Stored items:

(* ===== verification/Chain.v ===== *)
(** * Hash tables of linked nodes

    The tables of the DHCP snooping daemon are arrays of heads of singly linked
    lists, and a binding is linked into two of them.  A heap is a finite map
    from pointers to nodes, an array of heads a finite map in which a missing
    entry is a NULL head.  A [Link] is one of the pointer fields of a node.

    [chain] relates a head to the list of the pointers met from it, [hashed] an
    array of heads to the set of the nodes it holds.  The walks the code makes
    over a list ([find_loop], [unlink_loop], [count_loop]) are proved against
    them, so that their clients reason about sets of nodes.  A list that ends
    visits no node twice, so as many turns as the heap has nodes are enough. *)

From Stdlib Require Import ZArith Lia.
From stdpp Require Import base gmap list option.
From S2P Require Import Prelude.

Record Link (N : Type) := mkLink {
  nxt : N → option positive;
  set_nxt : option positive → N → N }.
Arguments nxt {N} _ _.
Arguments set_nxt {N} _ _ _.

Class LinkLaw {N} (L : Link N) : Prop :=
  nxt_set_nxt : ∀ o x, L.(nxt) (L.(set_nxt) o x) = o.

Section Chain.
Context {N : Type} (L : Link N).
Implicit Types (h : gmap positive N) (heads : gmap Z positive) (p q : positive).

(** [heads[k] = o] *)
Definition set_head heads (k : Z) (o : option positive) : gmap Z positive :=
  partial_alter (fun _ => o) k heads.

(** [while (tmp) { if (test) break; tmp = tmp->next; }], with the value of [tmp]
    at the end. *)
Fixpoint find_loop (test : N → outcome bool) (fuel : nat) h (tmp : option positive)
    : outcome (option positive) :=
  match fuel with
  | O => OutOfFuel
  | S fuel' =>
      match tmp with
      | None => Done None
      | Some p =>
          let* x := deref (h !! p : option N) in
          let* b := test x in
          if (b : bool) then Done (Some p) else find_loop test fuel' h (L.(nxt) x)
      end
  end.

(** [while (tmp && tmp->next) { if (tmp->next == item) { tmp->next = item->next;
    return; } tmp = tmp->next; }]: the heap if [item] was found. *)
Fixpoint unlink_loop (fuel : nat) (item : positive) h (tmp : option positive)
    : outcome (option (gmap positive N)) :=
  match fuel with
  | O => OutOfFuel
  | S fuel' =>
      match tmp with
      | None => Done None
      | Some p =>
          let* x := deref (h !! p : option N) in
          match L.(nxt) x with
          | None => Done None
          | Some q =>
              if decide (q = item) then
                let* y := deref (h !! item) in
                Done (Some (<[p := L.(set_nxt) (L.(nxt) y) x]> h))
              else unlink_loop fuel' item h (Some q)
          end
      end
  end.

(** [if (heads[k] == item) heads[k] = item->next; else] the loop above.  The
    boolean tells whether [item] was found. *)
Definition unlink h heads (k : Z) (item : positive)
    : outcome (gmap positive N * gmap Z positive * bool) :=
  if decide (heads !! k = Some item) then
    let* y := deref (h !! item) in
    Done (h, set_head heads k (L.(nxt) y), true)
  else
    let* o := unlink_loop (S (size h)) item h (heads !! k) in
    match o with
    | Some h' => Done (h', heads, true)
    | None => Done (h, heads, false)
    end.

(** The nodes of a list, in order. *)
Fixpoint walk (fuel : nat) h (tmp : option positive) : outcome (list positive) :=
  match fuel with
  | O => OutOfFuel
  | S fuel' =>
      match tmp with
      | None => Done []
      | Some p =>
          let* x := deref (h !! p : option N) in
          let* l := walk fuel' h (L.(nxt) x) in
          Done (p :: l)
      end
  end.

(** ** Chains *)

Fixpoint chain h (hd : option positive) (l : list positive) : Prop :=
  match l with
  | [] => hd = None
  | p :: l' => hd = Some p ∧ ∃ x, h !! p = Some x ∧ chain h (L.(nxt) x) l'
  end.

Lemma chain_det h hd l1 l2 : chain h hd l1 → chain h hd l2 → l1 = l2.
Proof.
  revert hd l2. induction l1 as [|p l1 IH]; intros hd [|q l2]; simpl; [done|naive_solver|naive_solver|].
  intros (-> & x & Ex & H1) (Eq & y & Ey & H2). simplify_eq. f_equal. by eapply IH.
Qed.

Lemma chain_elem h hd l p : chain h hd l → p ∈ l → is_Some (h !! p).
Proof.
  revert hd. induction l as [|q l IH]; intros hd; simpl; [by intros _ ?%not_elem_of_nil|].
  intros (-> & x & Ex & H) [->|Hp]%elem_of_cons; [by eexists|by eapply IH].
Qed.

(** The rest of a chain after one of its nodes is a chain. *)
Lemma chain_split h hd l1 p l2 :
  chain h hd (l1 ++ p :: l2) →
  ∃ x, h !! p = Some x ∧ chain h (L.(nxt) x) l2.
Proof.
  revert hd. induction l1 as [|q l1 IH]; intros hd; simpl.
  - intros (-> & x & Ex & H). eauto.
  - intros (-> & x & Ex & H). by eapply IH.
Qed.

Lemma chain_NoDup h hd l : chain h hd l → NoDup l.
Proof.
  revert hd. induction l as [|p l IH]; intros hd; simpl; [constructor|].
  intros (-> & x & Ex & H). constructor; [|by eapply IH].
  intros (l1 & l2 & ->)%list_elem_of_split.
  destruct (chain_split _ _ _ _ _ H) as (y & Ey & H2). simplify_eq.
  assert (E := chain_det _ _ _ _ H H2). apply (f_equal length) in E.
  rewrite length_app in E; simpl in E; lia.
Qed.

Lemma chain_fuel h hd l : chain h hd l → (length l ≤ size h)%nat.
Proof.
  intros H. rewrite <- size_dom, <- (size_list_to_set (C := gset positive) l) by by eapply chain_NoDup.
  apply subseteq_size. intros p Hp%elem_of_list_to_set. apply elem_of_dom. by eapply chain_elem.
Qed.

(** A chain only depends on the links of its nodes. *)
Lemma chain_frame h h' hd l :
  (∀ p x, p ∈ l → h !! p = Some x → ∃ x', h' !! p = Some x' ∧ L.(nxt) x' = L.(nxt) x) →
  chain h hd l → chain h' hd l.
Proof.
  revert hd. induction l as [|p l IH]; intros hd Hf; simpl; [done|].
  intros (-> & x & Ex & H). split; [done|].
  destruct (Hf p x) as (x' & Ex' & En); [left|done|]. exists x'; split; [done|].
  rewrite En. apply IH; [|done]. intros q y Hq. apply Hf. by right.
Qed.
--
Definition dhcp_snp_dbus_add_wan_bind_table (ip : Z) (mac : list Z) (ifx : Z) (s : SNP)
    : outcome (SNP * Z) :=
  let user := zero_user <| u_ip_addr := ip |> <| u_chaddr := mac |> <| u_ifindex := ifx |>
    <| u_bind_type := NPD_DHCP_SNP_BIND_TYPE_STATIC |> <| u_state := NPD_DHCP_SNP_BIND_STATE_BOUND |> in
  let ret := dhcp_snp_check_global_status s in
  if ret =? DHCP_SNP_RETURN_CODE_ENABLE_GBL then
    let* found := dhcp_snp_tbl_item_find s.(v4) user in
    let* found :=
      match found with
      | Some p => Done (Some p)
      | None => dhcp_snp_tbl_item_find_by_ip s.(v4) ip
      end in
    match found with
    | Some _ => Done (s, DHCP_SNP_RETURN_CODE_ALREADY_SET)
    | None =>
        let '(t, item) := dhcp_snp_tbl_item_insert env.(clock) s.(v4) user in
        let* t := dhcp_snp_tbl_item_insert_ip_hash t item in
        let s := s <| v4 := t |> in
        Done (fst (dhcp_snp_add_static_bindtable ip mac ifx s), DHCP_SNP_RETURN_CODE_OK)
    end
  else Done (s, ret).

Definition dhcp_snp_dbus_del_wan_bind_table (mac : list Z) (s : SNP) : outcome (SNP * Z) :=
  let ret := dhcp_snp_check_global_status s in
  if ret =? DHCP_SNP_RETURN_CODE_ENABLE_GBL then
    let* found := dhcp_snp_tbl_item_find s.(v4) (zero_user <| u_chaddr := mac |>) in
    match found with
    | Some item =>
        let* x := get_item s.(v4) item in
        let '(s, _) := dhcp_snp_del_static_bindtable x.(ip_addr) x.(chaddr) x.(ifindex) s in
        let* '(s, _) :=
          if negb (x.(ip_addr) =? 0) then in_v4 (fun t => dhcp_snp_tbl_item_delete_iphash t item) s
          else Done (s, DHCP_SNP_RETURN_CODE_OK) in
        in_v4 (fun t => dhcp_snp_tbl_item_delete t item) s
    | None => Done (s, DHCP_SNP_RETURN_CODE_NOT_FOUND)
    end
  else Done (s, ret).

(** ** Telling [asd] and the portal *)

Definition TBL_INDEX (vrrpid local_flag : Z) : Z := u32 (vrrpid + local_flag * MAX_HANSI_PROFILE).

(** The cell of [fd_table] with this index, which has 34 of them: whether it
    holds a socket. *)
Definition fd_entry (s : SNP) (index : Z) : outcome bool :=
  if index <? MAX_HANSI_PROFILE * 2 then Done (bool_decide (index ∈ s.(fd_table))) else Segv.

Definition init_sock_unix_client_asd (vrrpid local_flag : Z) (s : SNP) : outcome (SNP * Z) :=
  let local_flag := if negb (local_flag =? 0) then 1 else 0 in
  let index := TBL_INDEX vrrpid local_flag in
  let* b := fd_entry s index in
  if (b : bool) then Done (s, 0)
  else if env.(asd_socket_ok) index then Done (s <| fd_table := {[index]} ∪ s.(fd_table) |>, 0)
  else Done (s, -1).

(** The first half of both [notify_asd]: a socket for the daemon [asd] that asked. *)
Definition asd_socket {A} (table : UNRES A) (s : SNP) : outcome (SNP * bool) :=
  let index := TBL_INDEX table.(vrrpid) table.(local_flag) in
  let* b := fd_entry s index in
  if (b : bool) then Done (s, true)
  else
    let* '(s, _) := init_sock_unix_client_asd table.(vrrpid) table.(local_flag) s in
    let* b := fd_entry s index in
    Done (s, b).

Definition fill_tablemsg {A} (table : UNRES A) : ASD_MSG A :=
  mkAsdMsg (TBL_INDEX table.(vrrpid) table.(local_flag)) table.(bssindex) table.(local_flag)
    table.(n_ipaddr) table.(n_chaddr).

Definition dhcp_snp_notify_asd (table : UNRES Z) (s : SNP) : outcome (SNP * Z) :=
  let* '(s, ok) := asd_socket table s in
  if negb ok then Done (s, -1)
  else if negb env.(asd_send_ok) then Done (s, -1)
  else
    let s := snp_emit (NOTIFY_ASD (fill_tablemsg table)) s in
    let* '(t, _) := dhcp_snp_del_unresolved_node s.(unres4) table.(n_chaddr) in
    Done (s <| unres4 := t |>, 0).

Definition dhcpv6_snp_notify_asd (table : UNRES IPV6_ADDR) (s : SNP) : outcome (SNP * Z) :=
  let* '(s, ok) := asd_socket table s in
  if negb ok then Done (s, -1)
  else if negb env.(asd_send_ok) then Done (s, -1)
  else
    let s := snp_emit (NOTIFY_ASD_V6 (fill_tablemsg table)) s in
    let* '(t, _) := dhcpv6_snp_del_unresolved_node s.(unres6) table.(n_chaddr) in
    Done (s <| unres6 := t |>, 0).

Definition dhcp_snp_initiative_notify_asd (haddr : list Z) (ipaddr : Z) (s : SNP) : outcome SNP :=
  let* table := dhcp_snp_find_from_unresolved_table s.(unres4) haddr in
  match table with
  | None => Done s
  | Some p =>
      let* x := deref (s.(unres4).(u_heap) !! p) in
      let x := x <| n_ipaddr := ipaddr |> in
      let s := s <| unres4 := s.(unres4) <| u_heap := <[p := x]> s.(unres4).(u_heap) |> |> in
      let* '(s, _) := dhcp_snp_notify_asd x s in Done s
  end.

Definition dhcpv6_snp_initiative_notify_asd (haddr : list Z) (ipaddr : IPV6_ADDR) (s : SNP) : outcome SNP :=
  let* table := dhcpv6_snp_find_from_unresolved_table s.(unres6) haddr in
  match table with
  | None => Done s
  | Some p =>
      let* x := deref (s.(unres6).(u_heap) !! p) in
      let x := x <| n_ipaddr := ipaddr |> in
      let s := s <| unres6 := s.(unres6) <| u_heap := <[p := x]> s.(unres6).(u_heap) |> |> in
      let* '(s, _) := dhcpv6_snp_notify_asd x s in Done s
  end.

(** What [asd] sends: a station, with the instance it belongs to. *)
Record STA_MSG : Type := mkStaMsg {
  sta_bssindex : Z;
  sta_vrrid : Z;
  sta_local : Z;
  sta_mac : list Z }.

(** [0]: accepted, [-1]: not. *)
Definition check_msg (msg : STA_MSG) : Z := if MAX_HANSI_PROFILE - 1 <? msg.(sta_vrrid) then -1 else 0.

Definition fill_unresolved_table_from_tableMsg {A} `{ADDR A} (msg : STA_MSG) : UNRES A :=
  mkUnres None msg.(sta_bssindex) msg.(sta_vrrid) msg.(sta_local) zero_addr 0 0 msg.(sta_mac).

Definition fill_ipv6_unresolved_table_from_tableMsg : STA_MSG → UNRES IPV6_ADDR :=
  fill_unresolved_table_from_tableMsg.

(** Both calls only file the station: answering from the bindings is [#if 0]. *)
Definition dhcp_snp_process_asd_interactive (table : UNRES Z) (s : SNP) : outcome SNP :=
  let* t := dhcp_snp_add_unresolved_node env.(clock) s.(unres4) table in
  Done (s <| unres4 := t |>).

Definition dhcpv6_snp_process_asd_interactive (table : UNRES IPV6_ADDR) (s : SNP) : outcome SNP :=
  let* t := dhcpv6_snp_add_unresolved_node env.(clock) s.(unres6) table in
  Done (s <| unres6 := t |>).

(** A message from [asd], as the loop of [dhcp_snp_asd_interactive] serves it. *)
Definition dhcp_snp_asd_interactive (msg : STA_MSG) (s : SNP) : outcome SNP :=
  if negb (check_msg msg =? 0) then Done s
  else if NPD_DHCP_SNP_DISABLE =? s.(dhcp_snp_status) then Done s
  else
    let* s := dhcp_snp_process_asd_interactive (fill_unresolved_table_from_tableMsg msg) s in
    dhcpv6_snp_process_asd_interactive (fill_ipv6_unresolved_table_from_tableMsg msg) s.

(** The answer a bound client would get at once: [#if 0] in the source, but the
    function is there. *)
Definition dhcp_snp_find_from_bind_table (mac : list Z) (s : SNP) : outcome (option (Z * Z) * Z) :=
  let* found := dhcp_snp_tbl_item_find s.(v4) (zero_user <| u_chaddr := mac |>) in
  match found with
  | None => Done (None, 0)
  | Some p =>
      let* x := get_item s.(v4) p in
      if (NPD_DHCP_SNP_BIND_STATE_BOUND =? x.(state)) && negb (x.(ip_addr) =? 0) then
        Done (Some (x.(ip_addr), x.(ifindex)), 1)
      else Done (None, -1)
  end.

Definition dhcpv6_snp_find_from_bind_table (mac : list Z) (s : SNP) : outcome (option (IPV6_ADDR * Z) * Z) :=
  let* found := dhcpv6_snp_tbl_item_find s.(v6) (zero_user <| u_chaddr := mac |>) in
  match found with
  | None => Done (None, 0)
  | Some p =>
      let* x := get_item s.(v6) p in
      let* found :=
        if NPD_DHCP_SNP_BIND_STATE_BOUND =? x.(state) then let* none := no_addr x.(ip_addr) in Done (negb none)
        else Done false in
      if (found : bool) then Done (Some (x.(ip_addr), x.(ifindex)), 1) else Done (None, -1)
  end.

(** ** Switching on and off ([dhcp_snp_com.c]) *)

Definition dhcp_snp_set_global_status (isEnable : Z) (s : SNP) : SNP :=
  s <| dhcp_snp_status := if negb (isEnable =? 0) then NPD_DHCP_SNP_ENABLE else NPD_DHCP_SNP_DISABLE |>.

● Directions for this task: Taking the records above, retype every line from the one with "(* ===== verification/Chain.v ===== *)" down to the one with "[chain] relates a", exactly and with nothing else.

● Solution for this problem:
(* ===== verification/Chain.v ===== *)
(** * Hash tables of linked nodes

    The tables of the DHCP snooping daemon are arrays of heads of singly linked
    lists, and a binding is linked into two of them.  A heap is a finite map
    from pointers to nodes, an array of heads a finite map in which a missing
    entry is a NULL head.  A [Link] is one of the pointer fields of a node.

    [chain] relates a head to the list of the pointers met from it, [hashed] an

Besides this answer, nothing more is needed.